§ Exercise description: Verbatim output required. Print the data in full.

§ Material shown:
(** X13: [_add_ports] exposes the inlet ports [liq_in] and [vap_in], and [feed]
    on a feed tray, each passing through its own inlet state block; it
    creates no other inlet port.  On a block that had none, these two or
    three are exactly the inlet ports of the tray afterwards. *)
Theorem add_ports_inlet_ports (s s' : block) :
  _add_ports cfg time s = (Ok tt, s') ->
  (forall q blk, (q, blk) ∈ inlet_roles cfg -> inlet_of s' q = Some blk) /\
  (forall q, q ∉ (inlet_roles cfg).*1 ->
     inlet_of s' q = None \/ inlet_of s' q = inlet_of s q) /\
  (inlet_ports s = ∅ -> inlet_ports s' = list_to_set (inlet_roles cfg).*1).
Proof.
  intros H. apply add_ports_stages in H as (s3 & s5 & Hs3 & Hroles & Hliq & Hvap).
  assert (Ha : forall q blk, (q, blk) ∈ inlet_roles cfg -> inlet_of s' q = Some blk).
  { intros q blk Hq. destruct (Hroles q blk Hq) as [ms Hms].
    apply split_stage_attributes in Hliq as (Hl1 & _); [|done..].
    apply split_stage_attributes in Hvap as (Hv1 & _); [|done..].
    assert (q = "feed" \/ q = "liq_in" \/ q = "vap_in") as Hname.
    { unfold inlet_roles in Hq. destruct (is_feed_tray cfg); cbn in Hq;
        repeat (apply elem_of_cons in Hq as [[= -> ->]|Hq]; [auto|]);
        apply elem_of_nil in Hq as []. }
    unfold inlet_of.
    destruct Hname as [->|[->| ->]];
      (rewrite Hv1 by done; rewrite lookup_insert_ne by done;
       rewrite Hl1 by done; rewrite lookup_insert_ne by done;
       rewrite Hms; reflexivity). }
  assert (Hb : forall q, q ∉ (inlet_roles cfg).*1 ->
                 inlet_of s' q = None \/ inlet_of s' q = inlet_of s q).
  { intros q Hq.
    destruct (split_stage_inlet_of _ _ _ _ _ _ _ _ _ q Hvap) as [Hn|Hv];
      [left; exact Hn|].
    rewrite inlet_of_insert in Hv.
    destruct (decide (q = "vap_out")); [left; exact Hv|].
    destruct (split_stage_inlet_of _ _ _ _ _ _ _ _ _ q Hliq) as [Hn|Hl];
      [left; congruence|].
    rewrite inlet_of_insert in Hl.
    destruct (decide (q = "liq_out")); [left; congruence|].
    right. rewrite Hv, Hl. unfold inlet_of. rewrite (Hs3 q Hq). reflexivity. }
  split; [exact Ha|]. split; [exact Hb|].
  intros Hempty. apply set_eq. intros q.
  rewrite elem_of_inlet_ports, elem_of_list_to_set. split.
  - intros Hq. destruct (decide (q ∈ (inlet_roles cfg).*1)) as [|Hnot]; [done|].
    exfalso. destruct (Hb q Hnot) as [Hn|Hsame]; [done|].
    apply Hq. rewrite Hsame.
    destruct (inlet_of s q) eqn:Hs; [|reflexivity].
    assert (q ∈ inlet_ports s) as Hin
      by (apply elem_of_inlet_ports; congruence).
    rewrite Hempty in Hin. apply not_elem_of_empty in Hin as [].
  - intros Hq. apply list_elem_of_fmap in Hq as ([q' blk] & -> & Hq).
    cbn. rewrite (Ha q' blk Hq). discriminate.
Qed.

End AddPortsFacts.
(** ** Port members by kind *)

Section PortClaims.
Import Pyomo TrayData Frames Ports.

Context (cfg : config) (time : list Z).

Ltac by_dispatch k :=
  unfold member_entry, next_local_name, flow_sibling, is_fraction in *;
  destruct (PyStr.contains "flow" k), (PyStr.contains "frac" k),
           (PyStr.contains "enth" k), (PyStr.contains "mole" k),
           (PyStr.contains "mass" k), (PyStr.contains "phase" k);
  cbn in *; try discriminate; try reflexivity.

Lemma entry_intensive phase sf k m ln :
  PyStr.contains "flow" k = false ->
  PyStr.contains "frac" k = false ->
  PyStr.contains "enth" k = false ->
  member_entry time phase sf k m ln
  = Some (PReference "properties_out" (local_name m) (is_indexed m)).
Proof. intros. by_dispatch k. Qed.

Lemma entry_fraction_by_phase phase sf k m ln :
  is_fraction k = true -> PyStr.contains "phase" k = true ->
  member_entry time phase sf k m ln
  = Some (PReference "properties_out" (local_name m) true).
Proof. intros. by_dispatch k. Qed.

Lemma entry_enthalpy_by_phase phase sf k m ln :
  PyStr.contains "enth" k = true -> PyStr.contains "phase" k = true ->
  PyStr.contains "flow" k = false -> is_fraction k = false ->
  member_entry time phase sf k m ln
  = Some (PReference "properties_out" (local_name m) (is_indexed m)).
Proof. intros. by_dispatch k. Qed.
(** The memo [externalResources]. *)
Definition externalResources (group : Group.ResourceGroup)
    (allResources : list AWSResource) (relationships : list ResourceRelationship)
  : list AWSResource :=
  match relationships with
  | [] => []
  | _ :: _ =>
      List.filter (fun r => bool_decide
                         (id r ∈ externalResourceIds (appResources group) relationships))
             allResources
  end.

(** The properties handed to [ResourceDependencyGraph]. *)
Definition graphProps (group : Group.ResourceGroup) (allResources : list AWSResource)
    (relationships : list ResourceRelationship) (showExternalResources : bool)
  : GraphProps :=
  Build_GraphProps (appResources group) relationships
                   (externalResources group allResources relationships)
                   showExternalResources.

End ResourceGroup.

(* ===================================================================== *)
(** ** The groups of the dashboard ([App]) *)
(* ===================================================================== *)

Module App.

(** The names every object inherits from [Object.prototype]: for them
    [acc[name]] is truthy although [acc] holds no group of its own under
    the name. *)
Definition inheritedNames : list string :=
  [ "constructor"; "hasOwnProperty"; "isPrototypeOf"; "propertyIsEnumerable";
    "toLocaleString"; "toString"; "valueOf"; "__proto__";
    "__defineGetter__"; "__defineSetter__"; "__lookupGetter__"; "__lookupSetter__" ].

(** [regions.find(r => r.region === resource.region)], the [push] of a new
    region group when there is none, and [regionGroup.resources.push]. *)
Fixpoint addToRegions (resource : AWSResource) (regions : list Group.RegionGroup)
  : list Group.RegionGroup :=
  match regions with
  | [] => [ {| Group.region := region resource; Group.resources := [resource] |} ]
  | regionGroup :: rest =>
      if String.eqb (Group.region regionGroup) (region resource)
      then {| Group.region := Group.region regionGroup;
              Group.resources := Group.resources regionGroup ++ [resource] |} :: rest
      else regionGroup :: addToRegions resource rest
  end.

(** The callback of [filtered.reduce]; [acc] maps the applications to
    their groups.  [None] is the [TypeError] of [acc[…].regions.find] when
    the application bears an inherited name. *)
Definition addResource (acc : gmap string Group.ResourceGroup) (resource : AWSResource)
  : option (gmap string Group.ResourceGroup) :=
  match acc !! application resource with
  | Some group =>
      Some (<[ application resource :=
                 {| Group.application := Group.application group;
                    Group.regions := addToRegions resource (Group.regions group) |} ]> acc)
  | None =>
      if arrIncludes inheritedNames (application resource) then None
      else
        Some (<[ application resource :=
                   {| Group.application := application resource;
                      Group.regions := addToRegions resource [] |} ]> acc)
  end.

§ Result below:
(** X13: [_add_ports] exposes the inlet ports [liq_in] and [vap_in], and [feed]
    on a feed tray, each passing through its own inlet state block; it
    creates no other inlet port.  On a block that had none, these two or
    three are exactly the inlet ports of the tray afterwards. *)
Theorem add_ports_inlet_ports (s s' : block) :
  _add_ports cfg time s = (Ok tt, s') ->
  (forall q blk, (q, blk) ∈ inlet_roles cfg -> inlet_of s' q = Some blk) /\
  (forall q, q ∉ (inlet_roles cfg).*1 ->
     inlet_of s' q = None \/ inlet_of s' q = inlet_of s q) /\
  (inlet_ports s = ∅ -> inlet_ports s' = list_to_set (inlet_roles cfg).*1).
Proof.
  intros H. apply add_ports_stages in H as (s3 & s5 & Hs3 & Hroles & Hliq & Hvap).
  assert (Ha : forall q blk, (q, blk) ∈ inlet_roles cfg -> inlet_of s' q = Some blk).
  { intros q blk Hq. destruct (Hroles q blk Hq) as [ms Hms].
    apply split_stage_attributes in Hliq as (Hl1 & _); [|done..].
    apply split_stage_attributes in Hvap as (Hv1 & _); [|done..].
    assert (q = "feed" \/ q = "liq_in" \/ q = "vap_in") as Hname.
    { unfold inlet_roles in Hq. destruct (is_feed_tray cfg); cbn in Hq;
        repeat (apply elem_of_cons in Hq as [[= -> ->]|Hq]; [auto|]);
        apply elem_of_nil in Hq as []. }
    unfold inlet_of.
    destruct Hname as [->|[->| ->]];
      (rewrite Hv1 by done; rewrite lookup_insert_ne by done;
       rewrite Hl1 by done; rewrite lookup_insert_ne by done;
       rewrite Hms; reflexivity). }
  assert (Hb : forall q, q ∉ (inlet_roles cfg).*1 ->
                 inlet_of s' q = None \/ inlet_of s' q = inlet_of s q).
  { intros q Hq.
    destruct (split_stage_inlet_of _ _ _ _ _ _ _ _ _ q Hvap) as [Hn|Hv];
      [left; exact Hn|].
    rewrite inlet_of_insert in Hv.
    destruct (decide (q = "vap_out")); [left; exact Hv|].
    destruct (split_stage_inlet_of _ _ _ _ _ _ _ _ _ q Hliq) as [Hn|Hl];
      [left; congruence|].
    rewrite inlet_of_insert in Hl.
    destruct (decide (q = "liq_out")); [left; congruence|].
    right. rewrite Hv, Hl. unfold inlet_of. rewrite (Hs3 q Hq). reflexivity. }
  split; [exact Ha|]. split; [exact Hb|].
  intros Hempty. apply set_eq. intros q.
  rewrite elem_of_inlet_ports, elem_of_list_to_set. split.
  - intros Hq. destruct (decide (q ∈ (inlet_roles cfg).*1)) as [|Hnot]; [done|].
    exfalso. destruct (Hb q Hnot) as [Hn|Hsame]; [done|].
    apply Hq. rewrite Hsame.
    destruct (inlet_of s q) eqn:Hs; [|reflexivity].
    assert (q ∈ inlet_ports s) as Hin
      by (apply elem_of_inlet_ports; congruence).
    rewrite Hempty in Hin. apply not_elem_of_empty in Hin as [].
  - intros Hq. apply list_elem_of_fmap in Hq as ([q' blk] & -> & Hq).
    cbn. rewrite (Ha q' blk Hq). discriminate.
Qed.

End AddPortsFacts.
(** ** Port members by kind *)

Section PortClaims.
Import Pyomo TrayData Frames Ports.

Context (cfg : config) (time : list Z).

Ltac by_dispatch k :=
  unfold member_entry, next_local_name, flow_sibling, is_fraction in *;
  destruct (PyStr.contains "flow" k), (PyStr.contains "frac" k),
           (PyStr.contains "enth" k), (PyStr.contains "mole" k),
           (PyStr.contains "mass" k), (PyStr.contains "phase" k);
  cbn in *; try discriminate; try reflexivity.

Lemma entry_intensive phase sf k m ln :
  PyStr.contains "flow" k = false ->
  PyStr.contains "frac" k = false ->
  PyStr.contains "enth" k = false ->
  member_entry time phase sf k m ln
  = Some (PReference "properties_out" (local_name m) (is_indexed m)).
Proof. intros. by_dispatch k. Qed.

Lemma entry_fraction_by_phase phase sf k m ln :
  is_fraction k = true -> PyStr.contains "phase" k = true ->
  member_entry time phase sf k m ln
  = Some (PReference "properties_out" (local_name m) true).
Proof. intros. by_dispatch k. Qed.

Lemma entry_enthalpy_by_phase phase sf k m ln :
  PyStr.contains "enth" k = true -> PyStr.contains "phase" k = true ->
  PyStr.contains "flow" k = false -> is_fraction k = false ->
  member_entry time phase sf k m ln
  = Some (PReference "properties_out" (local_name m) (is_indexed m)).
Proof. intros. by_dispatch k. Qed.
(** The memo [externalResources]. *)
Definition externalResources (group : Group.ResourceGroup)
    (allResources : list AWSResource) (relationships : list ResourceRelationship)
  : list AWSResource :=
  match relationships with
  | [] => []
  | _ :: _ =>
      List.filter (fun r => bool_decide
                         (id r ∈ externalResourceIds (appResources group) relationships))
             allResources
  end.

(** The properties handed to [ResourceDependencyGraph]. *)
Definition graphProps (group : Group.ResourceGroup) (allResources : list AWSResource)
    (relationships : list ResourceRelationship) (showExternalResources : bool)
  : GraphProps :=
  Build_GraphProps (appResources group) relationships
                   (externalResources group allResources relationships)
                   showExternalResources.

End ResourceGroup.

(* ===================================================================== *)
(** ** The groups of the dashboard ([App]) *)
(* ===================================================================== *)

Module App.

(** The names every object inherits from [Object.prototype]: for them
    [acc[name]] is truthy although [acc] holds no group of its own under
    the name. *)
Definition inheritedNames : list string :=
  [ "constructor"; "hasOwnProperty"; "isPrototypeOf"; "propertyIsEnumerable";
    "toLocaleString"; "toString"; "valueOf"; "__proto__";
    "__defineGetter__"; "__defineSetter__"; "__lookupGetter__"; "__lookupSetter__" ].

(** [regions.find(r => r.region === resource.region)], the [push] of a new
    region group when there is none, and [regionGroup.resources.push]. *)
Fixpoint addToRegions (resource : AWSResource) (regions : list Group.RegionGroup)
  : list Group.RegionGroup :=
  match regions with
  | [] => [ {| Group.region := region resource; Group.resources := [resource] |} ]
  | regionGroup :: rest =>
      if String.eqb (Group.region regionGroup) (region resource)
      then {| Group.region := Group.region regionGroup;
              Group.resources := Group.resources regionGroup ++ [resource] |} :: rest
      else regionGroup :: addToRegions resource rest
  end.

(** The callback of [filtered.reduce]; [acc] maps the applications to
    their groups.  [None] is the [TypeError] of [acc[…].regions.find] when
    the application bears an inherited name. *)
Definition addResource (acc : gmap string Group.ResourceGroup) (resource : AWSResource)
  : option (gmap string Group.ResourceGroup) :=
  match acc !! application resource with
  | Some group =>
      Some (<[ application resource :=
                 {| Group.application := Group.application group;
                    Group.regions := addToRegions resource (Group.regions group) |} ]> acc)
  | None =>
      if arrIncludes inheritedNames (application resource) then None
      else
        Some (<[ application resource :=
                   {| Group.application := application resource;
                      Group.regions := addToRegions resource [] |} ]> acc)
  end.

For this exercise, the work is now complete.